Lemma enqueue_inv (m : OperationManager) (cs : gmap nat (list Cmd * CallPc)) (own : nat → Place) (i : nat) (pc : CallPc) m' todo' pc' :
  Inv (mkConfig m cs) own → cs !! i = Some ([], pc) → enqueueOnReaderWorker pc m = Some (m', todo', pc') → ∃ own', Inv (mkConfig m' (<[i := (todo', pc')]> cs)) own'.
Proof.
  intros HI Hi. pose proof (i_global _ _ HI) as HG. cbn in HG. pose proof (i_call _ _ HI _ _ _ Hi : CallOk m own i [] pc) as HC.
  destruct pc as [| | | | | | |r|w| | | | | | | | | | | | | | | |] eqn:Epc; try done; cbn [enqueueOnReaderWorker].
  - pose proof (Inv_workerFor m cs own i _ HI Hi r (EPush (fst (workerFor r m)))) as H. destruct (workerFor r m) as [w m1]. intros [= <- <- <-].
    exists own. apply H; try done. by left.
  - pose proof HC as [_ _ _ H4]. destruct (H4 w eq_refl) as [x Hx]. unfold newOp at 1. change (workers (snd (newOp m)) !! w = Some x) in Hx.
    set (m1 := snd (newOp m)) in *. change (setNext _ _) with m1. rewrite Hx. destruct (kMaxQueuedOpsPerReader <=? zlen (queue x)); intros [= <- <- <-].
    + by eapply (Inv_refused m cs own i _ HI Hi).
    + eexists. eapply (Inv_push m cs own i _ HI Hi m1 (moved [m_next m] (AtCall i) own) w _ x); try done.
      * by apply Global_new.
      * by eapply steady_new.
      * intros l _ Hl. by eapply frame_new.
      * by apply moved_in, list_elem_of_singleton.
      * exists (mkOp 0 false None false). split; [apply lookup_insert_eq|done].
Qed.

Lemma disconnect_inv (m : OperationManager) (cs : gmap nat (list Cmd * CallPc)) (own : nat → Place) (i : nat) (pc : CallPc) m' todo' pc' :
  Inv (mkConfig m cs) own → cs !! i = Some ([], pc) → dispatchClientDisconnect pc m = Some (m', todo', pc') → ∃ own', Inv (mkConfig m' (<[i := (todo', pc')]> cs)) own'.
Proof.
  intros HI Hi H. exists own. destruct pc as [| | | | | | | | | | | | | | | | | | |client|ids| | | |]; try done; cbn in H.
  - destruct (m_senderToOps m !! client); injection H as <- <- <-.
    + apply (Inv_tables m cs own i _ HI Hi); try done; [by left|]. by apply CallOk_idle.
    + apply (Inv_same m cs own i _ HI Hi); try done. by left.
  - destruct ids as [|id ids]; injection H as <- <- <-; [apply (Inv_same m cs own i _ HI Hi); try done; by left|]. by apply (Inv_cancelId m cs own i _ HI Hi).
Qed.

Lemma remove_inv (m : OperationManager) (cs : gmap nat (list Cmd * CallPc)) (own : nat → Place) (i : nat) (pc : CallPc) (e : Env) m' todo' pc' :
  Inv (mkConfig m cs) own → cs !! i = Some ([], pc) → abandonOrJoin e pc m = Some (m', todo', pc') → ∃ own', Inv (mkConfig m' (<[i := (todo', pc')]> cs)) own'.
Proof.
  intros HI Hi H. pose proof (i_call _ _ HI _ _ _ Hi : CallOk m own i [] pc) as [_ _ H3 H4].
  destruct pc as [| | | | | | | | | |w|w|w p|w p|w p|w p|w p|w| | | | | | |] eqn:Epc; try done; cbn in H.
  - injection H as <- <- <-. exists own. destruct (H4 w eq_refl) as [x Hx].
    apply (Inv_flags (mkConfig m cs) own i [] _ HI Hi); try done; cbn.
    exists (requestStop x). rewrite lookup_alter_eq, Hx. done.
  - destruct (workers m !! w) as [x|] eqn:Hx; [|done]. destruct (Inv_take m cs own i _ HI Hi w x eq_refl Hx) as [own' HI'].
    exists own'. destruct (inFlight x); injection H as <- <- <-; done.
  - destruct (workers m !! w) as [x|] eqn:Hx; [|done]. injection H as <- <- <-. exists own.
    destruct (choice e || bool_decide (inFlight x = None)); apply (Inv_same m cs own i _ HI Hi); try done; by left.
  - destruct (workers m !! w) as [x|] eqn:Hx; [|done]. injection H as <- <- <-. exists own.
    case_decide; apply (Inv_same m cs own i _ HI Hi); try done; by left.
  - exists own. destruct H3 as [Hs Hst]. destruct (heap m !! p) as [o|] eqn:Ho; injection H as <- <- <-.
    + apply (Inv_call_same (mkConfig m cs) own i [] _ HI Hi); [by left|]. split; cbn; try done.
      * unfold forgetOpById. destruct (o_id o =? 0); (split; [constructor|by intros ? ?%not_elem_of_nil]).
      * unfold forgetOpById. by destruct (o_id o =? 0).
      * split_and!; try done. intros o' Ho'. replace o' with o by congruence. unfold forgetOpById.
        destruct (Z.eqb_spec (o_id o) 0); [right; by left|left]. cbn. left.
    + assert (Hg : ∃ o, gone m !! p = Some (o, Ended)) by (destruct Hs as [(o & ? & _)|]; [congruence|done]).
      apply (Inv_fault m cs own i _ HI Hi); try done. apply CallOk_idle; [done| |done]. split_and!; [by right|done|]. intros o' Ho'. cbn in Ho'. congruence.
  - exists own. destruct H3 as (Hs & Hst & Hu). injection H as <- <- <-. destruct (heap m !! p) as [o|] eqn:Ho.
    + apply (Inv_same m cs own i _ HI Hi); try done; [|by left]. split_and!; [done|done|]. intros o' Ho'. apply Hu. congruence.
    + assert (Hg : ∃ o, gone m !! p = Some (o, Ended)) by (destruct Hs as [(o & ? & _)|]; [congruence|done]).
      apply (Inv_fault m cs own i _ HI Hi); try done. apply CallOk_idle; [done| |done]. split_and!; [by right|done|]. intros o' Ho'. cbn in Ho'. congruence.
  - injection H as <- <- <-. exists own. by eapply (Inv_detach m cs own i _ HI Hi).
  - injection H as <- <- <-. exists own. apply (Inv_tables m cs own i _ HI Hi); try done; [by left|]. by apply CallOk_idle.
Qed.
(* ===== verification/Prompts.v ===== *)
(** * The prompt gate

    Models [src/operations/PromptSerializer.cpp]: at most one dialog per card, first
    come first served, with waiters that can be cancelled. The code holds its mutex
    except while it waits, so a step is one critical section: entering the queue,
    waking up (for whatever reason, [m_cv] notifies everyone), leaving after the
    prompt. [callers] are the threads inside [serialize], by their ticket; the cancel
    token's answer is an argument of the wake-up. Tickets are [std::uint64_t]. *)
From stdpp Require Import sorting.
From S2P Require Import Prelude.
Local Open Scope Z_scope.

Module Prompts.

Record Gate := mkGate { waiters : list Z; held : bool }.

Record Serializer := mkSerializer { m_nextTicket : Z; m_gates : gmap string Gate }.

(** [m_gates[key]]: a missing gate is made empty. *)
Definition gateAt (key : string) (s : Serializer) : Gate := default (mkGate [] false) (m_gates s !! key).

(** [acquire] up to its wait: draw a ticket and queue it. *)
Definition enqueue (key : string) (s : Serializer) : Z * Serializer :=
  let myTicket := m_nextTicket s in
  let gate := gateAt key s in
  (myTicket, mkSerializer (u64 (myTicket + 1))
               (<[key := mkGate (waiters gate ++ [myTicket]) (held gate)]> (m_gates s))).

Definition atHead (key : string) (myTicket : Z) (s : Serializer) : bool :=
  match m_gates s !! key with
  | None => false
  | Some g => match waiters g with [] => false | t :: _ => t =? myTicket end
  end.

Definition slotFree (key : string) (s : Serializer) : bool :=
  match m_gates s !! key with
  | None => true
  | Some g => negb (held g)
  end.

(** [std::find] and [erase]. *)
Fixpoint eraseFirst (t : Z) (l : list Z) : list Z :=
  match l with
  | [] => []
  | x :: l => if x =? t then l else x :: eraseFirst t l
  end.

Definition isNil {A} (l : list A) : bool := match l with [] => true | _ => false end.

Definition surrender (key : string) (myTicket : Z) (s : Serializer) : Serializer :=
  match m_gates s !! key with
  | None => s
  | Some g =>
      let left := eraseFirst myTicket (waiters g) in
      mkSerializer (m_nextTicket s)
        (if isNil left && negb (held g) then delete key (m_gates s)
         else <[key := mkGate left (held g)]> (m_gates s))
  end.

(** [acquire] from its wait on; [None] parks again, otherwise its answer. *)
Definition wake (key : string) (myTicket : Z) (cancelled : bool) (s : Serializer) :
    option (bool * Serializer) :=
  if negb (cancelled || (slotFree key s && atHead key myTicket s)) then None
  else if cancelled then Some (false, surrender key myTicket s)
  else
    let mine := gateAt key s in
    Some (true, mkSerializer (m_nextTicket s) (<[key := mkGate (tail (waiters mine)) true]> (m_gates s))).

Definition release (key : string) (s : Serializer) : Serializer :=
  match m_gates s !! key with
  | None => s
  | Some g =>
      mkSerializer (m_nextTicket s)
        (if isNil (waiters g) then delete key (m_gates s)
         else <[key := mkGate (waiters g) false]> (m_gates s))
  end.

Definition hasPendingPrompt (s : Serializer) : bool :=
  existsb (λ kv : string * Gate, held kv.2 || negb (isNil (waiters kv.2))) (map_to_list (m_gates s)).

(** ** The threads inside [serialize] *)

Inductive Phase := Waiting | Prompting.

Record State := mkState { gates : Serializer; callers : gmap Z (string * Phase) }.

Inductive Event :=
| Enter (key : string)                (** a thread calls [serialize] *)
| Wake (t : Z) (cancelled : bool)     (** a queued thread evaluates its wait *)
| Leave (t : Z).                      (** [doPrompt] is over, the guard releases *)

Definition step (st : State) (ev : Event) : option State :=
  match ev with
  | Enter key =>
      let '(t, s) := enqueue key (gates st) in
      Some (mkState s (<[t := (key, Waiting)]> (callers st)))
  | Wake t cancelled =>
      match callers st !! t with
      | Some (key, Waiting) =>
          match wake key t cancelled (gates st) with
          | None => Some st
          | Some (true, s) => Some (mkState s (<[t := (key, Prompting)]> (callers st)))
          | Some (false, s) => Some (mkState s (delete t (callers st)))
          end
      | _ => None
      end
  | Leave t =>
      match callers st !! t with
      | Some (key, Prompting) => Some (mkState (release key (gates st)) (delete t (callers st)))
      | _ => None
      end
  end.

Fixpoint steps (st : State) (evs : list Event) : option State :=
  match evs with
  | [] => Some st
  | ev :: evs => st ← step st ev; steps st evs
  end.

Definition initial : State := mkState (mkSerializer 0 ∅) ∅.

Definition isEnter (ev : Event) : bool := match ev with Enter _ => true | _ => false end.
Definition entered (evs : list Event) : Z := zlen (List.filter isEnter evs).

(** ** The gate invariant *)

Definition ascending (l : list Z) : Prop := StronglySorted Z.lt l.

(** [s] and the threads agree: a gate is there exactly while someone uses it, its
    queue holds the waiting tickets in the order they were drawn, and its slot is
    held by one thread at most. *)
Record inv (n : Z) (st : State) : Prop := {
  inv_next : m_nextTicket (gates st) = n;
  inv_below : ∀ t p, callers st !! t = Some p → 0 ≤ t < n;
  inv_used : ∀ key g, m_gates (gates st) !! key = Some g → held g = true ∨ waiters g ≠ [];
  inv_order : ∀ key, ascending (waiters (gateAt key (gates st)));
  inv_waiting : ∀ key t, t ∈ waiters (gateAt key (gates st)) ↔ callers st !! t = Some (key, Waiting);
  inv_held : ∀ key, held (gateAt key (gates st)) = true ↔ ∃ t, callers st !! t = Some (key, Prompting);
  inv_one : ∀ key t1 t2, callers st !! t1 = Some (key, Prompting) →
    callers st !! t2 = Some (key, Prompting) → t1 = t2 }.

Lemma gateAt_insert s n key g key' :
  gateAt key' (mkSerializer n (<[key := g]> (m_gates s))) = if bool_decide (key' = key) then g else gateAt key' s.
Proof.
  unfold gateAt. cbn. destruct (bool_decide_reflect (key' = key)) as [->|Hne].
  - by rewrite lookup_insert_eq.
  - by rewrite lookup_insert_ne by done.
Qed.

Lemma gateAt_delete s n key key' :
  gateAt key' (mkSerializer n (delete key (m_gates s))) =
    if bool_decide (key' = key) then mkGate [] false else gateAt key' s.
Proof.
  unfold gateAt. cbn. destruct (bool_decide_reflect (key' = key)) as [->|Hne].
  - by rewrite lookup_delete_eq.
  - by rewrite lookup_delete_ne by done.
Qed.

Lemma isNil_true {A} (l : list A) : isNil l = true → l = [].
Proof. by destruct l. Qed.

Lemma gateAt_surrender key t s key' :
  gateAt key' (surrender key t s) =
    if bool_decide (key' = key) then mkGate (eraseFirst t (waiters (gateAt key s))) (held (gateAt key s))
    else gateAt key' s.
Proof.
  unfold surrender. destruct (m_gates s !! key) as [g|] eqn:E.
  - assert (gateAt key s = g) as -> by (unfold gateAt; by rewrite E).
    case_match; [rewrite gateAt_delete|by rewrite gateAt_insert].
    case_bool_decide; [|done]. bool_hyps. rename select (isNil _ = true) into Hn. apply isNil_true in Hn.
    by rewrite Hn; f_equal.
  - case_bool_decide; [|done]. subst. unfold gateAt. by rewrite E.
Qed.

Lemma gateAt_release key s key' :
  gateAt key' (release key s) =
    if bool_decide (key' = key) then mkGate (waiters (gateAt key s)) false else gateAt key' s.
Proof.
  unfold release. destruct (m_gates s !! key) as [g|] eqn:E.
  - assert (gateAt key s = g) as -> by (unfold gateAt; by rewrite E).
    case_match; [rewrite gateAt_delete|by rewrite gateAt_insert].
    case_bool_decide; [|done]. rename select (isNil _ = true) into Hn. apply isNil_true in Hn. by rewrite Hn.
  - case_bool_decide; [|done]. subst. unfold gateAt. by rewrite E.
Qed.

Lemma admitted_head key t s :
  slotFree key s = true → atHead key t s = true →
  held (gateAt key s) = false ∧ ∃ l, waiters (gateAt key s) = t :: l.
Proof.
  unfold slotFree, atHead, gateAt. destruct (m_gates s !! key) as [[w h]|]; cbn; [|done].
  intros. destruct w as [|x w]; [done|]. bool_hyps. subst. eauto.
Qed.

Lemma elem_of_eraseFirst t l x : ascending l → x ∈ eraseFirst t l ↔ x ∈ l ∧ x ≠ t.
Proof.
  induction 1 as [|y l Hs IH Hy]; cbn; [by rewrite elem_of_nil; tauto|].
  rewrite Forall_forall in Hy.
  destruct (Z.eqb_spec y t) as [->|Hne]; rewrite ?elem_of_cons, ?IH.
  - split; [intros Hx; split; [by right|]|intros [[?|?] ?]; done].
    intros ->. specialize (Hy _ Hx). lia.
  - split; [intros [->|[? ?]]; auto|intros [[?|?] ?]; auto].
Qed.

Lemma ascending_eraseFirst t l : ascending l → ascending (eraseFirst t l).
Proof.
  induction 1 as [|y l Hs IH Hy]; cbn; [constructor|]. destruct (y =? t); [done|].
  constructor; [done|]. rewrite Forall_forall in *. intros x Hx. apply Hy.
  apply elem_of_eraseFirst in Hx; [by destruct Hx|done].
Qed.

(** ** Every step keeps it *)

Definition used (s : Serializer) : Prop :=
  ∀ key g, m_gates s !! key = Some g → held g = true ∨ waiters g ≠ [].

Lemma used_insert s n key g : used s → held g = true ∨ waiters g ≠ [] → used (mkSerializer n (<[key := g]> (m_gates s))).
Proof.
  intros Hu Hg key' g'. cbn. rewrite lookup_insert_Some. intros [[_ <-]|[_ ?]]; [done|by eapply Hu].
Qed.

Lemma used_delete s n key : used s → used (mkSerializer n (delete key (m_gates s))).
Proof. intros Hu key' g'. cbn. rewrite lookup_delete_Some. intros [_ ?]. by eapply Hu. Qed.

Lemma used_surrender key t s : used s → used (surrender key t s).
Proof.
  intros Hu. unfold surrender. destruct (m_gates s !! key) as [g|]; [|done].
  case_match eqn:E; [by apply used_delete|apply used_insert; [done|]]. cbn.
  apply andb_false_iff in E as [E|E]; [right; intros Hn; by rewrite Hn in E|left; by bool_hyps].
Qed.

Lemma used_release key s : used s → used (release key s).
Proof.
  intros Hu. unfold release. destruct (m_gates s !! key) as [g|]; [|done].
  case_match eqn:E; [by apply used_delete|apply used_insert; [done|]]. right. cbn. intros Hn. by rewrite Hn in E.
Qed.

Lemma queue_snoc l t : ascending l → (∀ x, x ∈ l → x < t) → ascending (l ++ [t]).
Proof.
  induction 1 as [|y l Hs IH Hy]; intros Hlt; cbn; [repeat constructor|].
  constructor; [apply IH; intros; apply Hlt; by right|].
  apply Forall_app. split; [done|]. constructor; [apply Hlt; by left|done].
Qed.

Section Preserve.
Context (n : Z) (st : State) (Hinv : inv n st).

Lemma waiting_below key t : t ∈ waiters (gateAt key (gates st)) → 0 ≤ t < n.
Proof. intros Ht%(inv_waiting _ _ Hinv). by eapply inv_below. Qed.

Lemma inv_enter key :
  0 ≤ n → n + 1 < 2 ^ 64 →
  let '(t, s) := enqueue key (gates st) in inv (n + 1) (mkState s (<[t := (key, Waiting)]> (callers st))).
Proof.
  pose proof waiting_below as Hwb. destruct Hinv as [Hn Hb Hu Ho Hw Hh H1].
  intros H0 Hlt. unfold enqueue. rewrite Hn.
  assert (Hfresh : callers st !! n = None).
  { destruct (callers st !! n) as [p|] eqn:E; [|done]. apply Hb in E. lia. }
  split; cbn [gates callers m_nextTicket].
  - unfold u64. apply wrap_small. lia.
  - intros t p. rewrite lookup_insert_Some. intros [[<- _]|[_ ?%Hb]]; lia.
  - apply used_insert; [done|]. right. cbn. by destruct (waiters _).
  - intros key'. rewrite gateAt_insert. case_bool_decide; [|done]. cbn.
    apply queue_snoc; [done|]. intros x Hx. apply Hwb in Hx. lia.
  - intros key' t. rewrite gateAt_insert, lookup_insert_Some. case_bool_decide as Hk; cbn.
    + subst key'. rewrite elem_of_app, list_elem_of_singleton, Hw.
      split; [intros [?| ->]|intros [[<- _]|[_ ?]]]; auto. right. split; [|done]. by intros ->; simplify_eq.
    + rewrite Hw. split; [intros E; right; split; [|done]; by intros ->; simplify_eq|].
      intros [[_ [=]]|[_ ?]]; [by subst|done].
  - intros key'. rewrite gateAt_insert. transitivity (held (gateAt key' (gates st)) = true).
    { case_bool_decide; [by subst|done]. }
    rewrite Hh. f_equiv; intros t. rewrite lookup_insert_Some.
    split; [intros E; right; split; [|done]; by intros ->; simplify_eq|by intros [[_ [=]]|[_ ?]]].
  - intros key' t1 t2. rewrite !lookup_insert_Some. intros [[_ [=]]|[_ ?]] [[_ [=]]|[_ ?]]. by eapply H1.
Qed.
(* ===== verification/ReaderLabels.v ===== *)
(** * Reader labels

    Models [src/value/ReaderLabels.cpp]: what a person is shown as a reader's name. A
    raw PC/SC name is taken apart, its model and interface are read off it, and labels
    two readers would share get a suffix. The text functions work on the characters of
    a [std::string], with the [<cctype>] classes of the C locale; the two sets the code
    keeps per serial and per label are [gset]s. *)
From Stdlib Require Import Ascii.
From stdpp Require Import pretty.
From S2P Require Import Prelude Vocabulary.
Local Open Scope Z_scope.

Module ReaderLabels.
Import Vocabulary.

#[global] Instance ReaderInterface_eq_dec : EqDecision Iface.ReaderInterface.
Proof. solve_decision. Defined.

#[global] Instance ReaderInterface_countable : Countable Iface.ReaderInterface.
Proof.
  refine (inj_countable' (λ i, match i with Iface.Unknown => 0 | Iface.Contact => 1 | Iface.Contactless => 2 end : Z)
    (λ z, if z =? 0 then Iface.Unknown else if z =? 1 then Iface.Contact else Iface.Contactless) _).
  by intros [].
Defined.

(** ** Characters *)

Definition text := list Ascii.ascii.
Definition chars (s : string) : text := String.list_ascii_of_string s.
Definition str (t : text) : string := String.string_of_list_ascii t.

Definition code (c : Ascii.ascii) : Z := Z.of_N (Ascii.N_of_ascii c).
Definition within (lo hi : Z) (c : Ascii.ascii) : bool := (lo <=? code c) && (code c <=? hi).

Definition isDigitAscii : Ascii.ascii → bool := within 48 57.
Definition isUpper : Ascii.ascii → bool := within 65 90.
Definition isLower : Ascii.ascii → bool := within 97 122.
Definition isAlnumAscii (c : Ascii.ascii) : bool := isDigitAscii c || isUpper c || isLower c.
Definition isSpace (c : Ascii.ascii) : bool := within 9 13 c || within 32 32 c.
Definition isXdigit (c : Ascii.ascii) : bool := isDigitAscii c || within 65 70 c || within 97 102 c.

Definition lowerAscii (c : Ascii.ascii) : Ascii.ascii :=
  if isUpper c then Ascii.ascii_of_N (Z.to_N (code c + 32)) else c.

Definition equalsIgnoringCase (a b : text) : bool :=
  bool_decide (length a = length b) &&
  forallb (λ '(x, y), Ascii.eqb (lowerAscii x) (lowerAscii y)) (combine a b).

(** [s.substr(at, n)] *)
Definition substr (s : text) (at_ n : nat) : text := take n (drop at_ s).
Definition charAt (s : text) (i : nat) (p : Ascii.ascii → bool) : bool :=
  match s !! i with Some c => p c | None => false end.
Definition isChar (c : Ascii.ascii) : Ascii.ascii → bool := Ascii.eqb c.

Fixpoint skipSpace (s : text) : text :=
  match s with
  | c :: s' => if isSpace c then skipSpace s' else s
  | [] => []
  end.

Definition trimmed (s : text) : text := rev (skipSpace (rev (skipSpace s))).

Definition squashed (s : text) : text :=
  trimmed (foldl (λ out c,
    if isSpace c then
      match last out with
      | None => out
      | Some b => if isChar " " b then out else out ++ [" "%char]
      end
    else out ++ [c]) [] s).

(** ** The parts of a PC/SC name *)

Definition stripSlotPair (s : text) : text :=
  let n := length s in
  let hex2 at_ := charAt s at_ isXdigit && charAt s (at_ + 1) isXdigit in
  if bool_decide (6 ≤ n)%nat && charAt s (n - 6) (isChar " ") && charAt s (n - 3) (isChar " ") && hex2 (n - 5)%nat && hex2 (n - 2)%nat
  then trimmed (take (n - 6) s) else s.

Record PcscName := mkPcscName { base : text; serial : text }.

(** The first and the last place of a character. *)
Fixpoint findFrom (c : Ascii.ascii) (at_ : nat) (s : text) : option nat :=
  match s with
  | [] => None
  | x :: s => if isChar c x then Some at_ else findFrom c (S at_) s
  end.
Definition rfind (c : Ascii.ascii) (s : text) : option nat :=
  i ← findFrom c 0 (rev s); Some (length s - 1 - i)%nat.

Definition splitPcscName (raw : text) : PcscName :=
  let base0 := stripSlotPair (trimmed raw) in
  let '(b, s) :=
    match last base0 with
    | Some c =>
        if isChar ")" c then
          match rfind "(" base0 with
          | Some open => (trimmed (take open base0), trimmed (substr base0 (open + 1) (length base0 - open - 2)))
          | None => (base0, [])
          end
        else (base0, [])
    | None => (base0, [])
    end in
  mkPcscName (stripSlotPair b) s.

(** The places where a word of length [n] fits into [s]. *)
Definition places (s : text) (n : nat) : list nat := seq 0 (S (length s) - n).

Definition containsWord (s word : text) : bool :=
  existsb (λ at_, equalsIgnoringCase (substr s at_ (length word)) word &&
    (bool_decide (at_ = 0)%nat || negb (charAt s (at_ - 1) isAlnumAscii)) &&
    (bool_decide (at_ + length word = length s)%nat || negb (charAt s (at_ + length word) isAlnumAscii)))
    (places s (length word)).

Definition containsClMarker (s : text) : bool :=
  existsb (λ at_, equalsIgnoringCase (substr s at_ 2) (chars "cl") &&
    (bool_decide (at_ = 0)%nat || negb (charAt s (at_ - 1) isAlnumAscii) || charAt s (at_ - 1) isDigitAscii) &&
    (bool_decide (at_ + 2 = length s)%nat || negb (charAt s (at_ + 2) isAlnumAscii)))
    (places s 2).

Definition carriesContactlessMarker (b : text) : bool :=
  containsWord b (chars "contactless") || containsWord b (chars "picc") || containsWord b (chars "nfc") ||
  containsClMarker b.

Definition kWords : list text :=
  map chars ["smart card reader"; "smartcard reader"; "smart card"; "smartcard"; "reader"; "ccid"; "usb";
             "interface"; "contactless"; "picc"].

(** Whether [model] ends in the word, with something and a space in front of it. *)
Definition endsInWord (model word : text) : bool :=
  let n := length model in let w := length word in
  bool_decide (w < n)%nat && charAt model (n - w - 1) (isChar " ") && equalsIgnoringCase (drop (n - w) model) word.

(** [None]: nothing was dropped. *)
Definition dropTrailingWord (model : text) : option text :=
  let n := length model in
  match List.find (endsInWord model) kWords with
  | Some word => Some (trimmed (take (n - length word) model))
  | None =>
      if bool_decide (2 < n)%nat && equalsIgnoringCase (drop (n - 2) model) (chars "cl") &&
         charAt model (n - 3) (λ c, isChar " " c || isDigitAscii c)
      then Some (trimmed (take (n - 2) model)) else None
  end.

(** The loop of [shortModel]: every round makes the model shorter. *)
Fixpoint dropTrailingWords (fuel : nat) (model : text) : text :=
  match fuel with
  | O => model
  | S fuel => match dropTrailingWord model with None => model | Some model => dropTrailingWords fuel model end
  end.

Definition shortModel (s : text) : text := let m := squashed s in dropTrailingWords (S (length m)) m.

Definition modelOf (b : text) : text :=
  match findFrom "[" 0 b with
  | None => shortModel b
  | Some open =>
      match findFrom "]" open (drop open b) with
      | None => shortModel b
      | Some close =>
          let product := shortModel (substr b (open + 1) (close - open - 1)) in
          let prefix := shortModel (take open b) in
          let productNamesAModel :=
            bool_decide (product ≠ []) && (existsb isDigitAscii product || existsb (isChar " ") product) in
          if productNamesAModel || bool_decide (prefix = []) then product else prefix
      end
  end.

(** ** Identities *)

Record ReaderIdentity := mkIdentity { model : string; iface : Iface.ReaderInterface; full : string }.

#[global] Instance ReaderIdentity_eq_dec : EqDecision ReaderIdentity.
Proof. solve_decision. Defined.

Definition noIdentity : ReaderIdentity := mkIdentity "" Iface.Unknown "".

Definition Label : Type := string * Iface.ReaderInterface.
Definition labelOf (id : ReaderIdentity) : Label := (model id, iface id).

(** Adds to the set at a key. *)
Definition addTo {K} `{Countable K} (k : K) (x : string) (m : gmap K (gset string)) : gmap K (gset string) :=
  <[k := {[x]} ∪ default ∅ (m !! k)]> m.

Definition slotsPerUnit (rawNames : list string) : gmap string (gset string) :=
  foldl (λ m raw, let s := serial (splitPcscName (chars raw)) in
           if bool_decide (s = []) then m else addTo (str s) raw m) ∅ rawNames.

= = = = =

For this exercise, output exactly the lines above from the line with "- intros key'. rewrite gateAt_insert. transitivity" to the line with "intros [[_ [=]]|[_ ?]]].", counting both, and leave out the rest.

  - intros key'. rewrite gateAt_insert. transitivity (held (gateAt key' (gates st)) = true).
    { case_bool_decide; [by subst|done]. }
    rewrite Hh. f_equiv; intros t. rewrite lookup_insert_Some.
    split; [intros E; right; split; [|done]; by intros ->; simplify_eq|by intros [[_ [=]]|[_ ?]]].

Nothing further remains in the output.